Emma Popik „Zbrodnia w wyższych sferach” - recenzja
Dodane: 02-08-2019 21:17 ()
Emma Popik znana jest przede wszystkim koneserom polskiej fantastyki. Jednak dzisiaj ta niepospolita autorka skupia się głównie na pisaniu książek obyczajowych i kryminalnych. To gatunki literackie, w których panuje ogromna konkurencja, choć jednocześnie książki spod ich znaku są najchętniej czytane i kupowane. Jednak ci najlepsi nie muszą obawiać się żadnej konkurencji. A o tym, kto rzeczywiście zasługuje na miano najlepszego, decydują czytelnicy, którzy na pewno nie pominą okazji do zapoznania się ze „Zbrodnią w wyższych sferach".

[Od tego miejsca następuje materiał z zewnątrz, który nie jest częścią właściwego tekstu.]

(* ===== verification/ConfigFile.v ===== *)
(** Reading hypercom.conf (server/config/config_parser.cpp) and checking what
    it says (server/config/config_validator.cpp).

    The parser goes through every line whatever errors it meets; the state it
    threads (section, configuration, errors) is the record [config_reader].
    A number with garbage after it is stored before it is refused, as
    [std::from_chars] writes its result first. *)

From Stdlib Require Import Sorted.
From S2P Require Import Prelude.
From S2P Require Import TextTools.
From S2P Require Import Wire.
From S2P Require Import Config.

(** ** config_parser.cpp *)

Record config_error := ConfigError { line_number : Z; message : bytes }.

Record config_reader := ConfigReader {
  section : bytes;
  out : server_config;
  errors : list config_error;
}.

(** The verdict and what [out] holds afterwards. *)
Definition parse_unsigned (text : bytes) (out : Z) : bool * Z :=
  match from_chars_unsigned 32 text with
  | Some (value, rest) => (bool_decide (rest = []), value)
  | None => (false, out)
  end.

Definition parse_boolean (text : bytes) (out : bool) : bool * bool :=
  if decide (text = lit "true") then (true, true)
  else if decide (text = lit "yes") then (true, true)
  else if decide (text = lit "1") then (true, true)
  else if decide (text = lit "false") then (true, false)
  else if decide (text = lit "no") then (true, false)
  else if decide (text = lit "0") then (true, false)
  else (false, out).
(* ===== verification/Keystore.v ===== *)
(** The client's secrets at rest: the sealed format
    (common/crypto/keystore_envelope.cpp), the master seed
    (client/keystore/master_seed_store.cpp), identities of their own
    (identity_store.cpp), the identity on a server (server_identity.cpp), the
    list of servers (server_registry.cpp) and the commands that edit it
    (client/cli/cli_server_commands.cpp). What is drawn at random is an
    argument. *)

From S2P Require Import Prelude.
From S2P Require Import Wire.
From S2P Require Import TextField.
From S2P Require Import Codec.
From S2P Require Import TextTools.
From S2P Require Import Hex.
From S2P Require Import Sodium.
From S2P Require Import DirectMessages.
From S2P Require Import Recovery.
From S2P Require Import Files.
From S2P Require Import ClientOptions.

(** ** keystore_envelope.cpp *)

Definition KEYSTORE_MAGIC : bytes := lit "HYPCKEY1".
Definition KEYSTORE_MAGIC_SIZE : Z := 8.
Definition KEYSTORE_VERSION : Z := 1.
Definition KEYSTORE_HEADER_SIZE : Z := KEYSTORE_MAGIC_SIZE + 1 + 4 + 4 + ARGON2ID_SALT_SIZE + XCHACHA_NONCE_SIZE.

Section envelope.
Context `{Sodium}.

Definition derive_wrapping_key (passphrase salt : bytes) (operations memory_kib : Z) : option bytes :=
  crypto_pwhash passphrase salt operations (memory_kib * 1024).

(** The header [seal_blob] builds. *)
Definition keystore_header (operations memory_kib : Z) (salt nonce : bytes) : bytes :=
  append_u32 memory_kib (append_u32 operations (KEYSTORE_MAGIC ++ [byte_of KEYSTORE_VERSION])) ++ salt ++ nonce.

(** [salt] and [nonce] are what [fill_random_bytes] draws. *)
Definition seal_blob (salt nonce passphrase plaintext : bytes) : option bytes :=
  let operations := wrap 32 crypto_pwhash_OPSLIMIT_MODERATE in
  let memory_kib := wrap 32 (crypto_pwhash_MEMLIMIT_MODERATE / 1024) in
  match derive_wrapping_key passphrase salt operations memory_kib with
  | None => None
  | Some wrapping_key =>
      let header := keystore_header operations memory_kib salt nonce in
      match crypto_xaead_encrypt wrapping_key nonce header plaintext with
      | Some sealed => Some (header ++ sealed)
      | None => None
      end
  end.

Definition open_blob (passphrase sealed : bytes) : option bytes :=
  if size_of sealed <? KEYSTORE_HEADER_SIZE + AEAD_TAG_SIZE then None
  else if negb (bool_decide (take 8 sealed = KEYSTORE_MAGIC)) then None
  else if negb (byte_val (sealed !!! 8%nat) =? KEYSTORE_VERSION) then None
  else
    let operations := read_u32 sealed 9 in
    let memory_kib := read_u32 sealed 13 in
    let salt := take 16 (drop 17 sealed) in
    let nonce := take 24 (drop 33 sealed) in
    match derive_wrapping_key passphrase salt operations memory_kib with
    | None => None
    | Some wrapping_key => crypto_xaead_decrypt wrapping_key nonce (take 57 sealed) (drop 57 sealed)
    end.

Definition seal_identity_secret (salt nonce passphrase secret : bytes) : option bytes :=
  seal_blob salt nonce passphrase secret.

Definition open_identity_secret (passphrase sealed : bytes) : option bytes :=
  match open_blob passphrase sealed with
  | Some plaintext => if size_of plaintext =? ED25519_SECRET_KEY_SIZE then Some plaintext else None
  | None => None
  end.

(** ** server_identity.cpp *)

Definition IDENTITY_DERIVATION_SALT : bytes := lit "hypercom-server-identity-v1".

Definition derive_server_identity (master_seed server_key : bytes) : option identity_keypair :=
  match extract_pseudo_random_key IDENTITY_DERIVATION_SALT master_seed with
  | None => None
  | Some pseudo_random_key =>
      match expand_key_block pseudo_random_key server_key 1 with
      | None => None
      | Some derived => derive_from_seed derived
      end
  end.
End envelope.

(** ** master_seed_store.cpp *)

Section stores.
Context `{Sodium} `{FileSystem}.

(** The error, or nothing. *)
Definition seal_to_disk (path salt nonce passphrase seed : bytes) : state disk (option bytes) :=
  let* stored := is_regular_file path in
  if (stored : bool) then
    sret (Some (lit "une graine existe deja dans " ++ path ++
                lit " : l'ecraser reviendrait a perdre toutes les identites qui en derivent, sur tous les serveurs"))
  else if decide (passphrase = []) then sret (Some (lit "passphrase vide"))
  else
    match seal_blob salt nonce passphrase seed with
    | None => sret (Some (lit "scellement de la graine impossible"))
    | Some sealed => write_sealed_file path sealed
    end.

(** The error, or the seed and the phrase to show. *)
Definition create_seed (path entropy salt nonce passphrase : bytes) : state disk (bytes + (bytes * bytes)) :=
  match derive_master_seed entropy with
  | None => sret (inl (lit "derivation de la graine impossible"))
  | Some seed =>
      let phrase := entropy_to_phrase entropy in
      let* failure := seal_to_disk path salt nonce passphrase seed in
      match failure with
      | Some error => sret (inl error)
      | None => sret (inr (seed, phrase))
      end
  end.

Definition restore_seed (path salt nonce passphrase phrase : bytes) : state disk (bytes + bytes) :=
  match phrase_to_entropy phrase with
  | None => sret (inl (lit "phrase de recuperation invalide : 12 mots attendus, verifier l'orthographe et l'ordre"))
  | Some entropy =>
      match derive_master_seed entropy with
      | None => sret (inl (lit "derivation de la graine impossible"))
      | Some seed =>
          let* failure := seal_to_disk path salt nonce passphrase seed in
          match failure with
          | Some error => sret (inl error)
          | None => sret (inr seed)
          end
      end
  end.

Definition unlock_seed (path passphrase : bytes) : state disk (bytes + bytes) :=
  let* contents := read_sealed_file path in
  match contents with
  | None => sret (inl (lit "graine illisible : " ++ path))
  | Some sealed =>
      match open_blob passphrase sealed with
      | Some plaintext =>
          if size_of plaintext =? ED25519_SEED_SIZE then sret (inr plaintext)
          else sret (inl (lit "passphrase incorrecte ou graine alteree"))
      | None => sret (inl (lit "passphrase incorrecte ou graine alteree"))
      end
  end.

(** ** identity_store.cpp

    [drawn] is what [generate_random] gives. *)

Definition create_identity (path salt nonce passphrase : bytes) (drawn : option identity_keypair)
    : state disk (bytes + identity_keypair) :=
  let* stored := is_regular_file path in
  if (stored : bool) then
    sret (inl (lit "une identite existe deja dans " ++ path ++
               lit " : l'ecraser reviendrait a perdre le compte associe, sans aucun moyen de le recuperer"))
  else if decide (passphrase = []) then sret (inl (lit "une passphrase vide ne chiffre rien"))
  else
    match drawn with
    | None => sret (inl (lit "generation de la paire de cles impossible"))
    | Some out =>
        match seal_identity_secret salt nonce passphrase (secret_key_ out) with
        | None => sret (inl (lit "scellement de la cle privee impossible"))
        | Some sealed =>
            let* failure := write_owner_only path sealed in
            match failure with
            | Some error => sret (inl error)
            | None => sret (inr out)
            end
        end
    end.

Definition unlock_identity (path passphrase : bytes) : state disk (bytes + identity_keypair) :=
  let* contents := read_sealed_file path in
  match contents with
  | None => sret (inl (lit "identite illisible : " ++ path))
  | Some sealed =>
      match open_identity_secret passphrase sealed with
      | None => sret (inl (lit "passphrase incorrecte ou fichier d'identite altere"))
      | Some secret =>
          match derive_from_seed (take 32 secret) with
          | None => sret (inl (lit "reconstruction de la paire de cles impossible"))
          | Some unlocked => sret (inr unlocked)
          end
      end
  end.
End stores.

(** ** server_registry.hpp, server_registry.cpp *)

Module identity_source.
Inductive t := derived | imported.
Definition value (s : t) : Z := match s with derived => 0 | imported => 1 end.
End identity_source.

Record server_endpoint := ServerEndpoint {
  endpoint_host : bytes; endpoint_port : Z; endpoint_socks5_host : bytes; endpoint_socks5_port : Z }.

Record server_entry := ServerEntry {
  label : bytes;
  endpoint : server_endpoint;
  server_key : bytes;
  source : identity_source.t;
  imported_identity_path : bytes;
  trust_acknowledged : bool;
}.

Definition REGISTRY_VERSION : Z := 1.
Definition MAX_LABEL_LENGTH : Z := 48.
Definition MAX_HOST_LENGTH : Z := 256.
Definition MAX_PATH_LENGTH : Z := 512.
Definition MAX_SERVERS : Z := 64.

Definition write_entry (entry : server_entry) : byte_writer → byte_writer :=
  write_text_field (label entry) ▷
  write_text_field (endpoint_host (endpoint entry)) ▷
  write_integer 2 (endpoint_port (endpoint entry)) ▷
  write_text_field (endpoint_socks5_host (endpoint entry)) ▷
  write_integer 2 (endpoint_socks5_port (endpoint entry)) ▷
  write_fixed_bytes (server_key entry) ▷
  write_integer 1 (identity_source.value (source entry)) ▷
  write_text_field (imported_identity_path entry) ▷
  write_integer 1 (if trust_acknowledged entry then 1 else 0).

Definition read_entry : reader server_entry :=
  let? label := read_text_field MAX_LABEL_LENGTH in
  let? host := read_text_field MAX_HOST_LENGTH in
  let? port := read_integer 2 in
  let? socks5_host := read_text_field MAX_HOST_LENGTH in
  let? socks5_port := read_integer 2 in
  let? key := read_fixed_bytes X25519_PUBLIC_KEY_SIZE in
  let? raw_source := read_integer 1 in
  let? path := read_text_field MAX_PATH_LENGTH in
  let? raw_acknowledged := read_integer 1 in
  if identity_source.value identity_source.imported <? raw_source then rfail
  else
    rret (ServerEntry label (ServerEndpoint host port socks5_host socks5_port) key
            (if raw_source =? 0 then identity_source.derived else identity_source.imported)
            path (negb (raw_acknowledged =? 0))).

Definition parse_entries (plaintext : bytes) : option (list server_entry) :=
  let read : reader (list server_entry) :=
    let? version := read_integer 1 in
    if negb (version =? REGISTRY_VERSION) then rfail
    else
      let? count := read_integer 2 in
      if MAX_SERVERS <? count then rfail
      else read_record_items read_entry (Z.to_nat count) in
  (read (new_reader plaintext)).1.

(** What [save] seals. *)
Definition registry_plaintext (entries : list server_entry) : bytes :=
  output (write_integer 1 REGISTRY_VERSION ▷ write_integer 2 (wrap 16 (size_of entries)) ▷
          write_items write_entry entries).

Section registry.
Context `{Sodium} `{FileSystem}.

Definition load (path passphrase : bytes) : state disk (bytes + list server_entry) :=
  let* contents := read_sealed_file path in
  match contents with
  | None => sret (inl (lit "registre des serveurs illisible : " ++ path))
  | Some sealed =>
      match open_blob passphrase sealed with
      | None => sret (inl (lit "passphrase incorrecte ou registre altere"))
      | Some plaintext =>
          match parse_entries plaintext with
          | None => sret (inl (lit "registre des serveurs mal forme : " ++ path))
          | Some entries => sret (inr entries)
          end
      end
  end.

(** The error, or nothing. *)
Definition save (path salt nonce passphrase : bytes) (entries : list server_entry) : state disk (option bytes) :=
  if MAX_SERVERS <? size_of entries then sret (Some (lit "trop de serveurs enregistres"))
  else
    match seal_blob salt nonce passphrase (registry_plaintext entries) with
    | None => sret (Some (lit "scellement du registre impossible"))
    | Some sealed => write_sealed_file path sealed
    end.

(** ** cli_server_commands.cpp *)

Definition load_existing (path passphrase : bytes) : state disk (bytes + list server_entry) :=
  let* stored := is_regular_file path in
  if negb stored then sret (inr []) else load path passphrase.

Definition find_by_label (entries : list server_entry) (name : bytes) : option (nat * server_entry) :=
  list_find (λ entry, label entry = name) entries.

Definition decode_key (hex : bytes) : option bytes :=
  match decode_hex hex with
  | Some decoded => if size_of decoded =? X25519_PUBLIC_KEY_SIZE then Some decoded else None
  | None => None
  end.

Definition is_registry_command (command : bytes) : bool :=
  bool_decide (command = lit "server-add") || bool_decide (command = lit "server-list") ||
  bool_decide (command = lit "server-import") || bool_decide (command = lit "seed-restore").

Joachim Maleczko jest bankrutem. Ostatnie, co mu zostało, to dwa wyścigowe konie, za których utrzymanie w ekskluzywnej stajni nawet już nie płaci, bo nie ma z czego. Karmi je z litości stajenny, który nie może patrzeć na głodujące zwierzęta. Przy tej czynności właśnie zastaje go Manuela Perełkiewicz, córka zamożnego producenta skrzynek, nudząca się w Końskowicach i szukająca rozrywki. Zyskuje od chłopaka wiadomość, która niezmiernie ucieszyłaby jej ojca, mającego własne kalkulacje co do losu rumaków. Joachim zaciągnął swego czasu u niego dług, na którego poczet konie mogą zostać odebrane, a jako doskonałe wyścigowce przyniosłyby nowemu wierzycielowi prawdziwą fortunę. A Karol Perełkiewicz, choć w głębi serca gardzi elitą bogaczy, o niczym nie marzy tak jak o tym, by się w niej znaleźć. Zdobyta przez Manuelę informacja o niewypłacalności Joachima jest więc na wagę złota. A raczej może byłaby, gdyby nie jeden szkopuł - Maleczko wciąż może zdobyć pieniądze na spłatę i co wtedy? Niespodziewanie ten problem zostaje rozwiązany, jednak w sposób, który rodzi znacznie poważniejsze problemy niż kwestia długu i czyichś ambicji...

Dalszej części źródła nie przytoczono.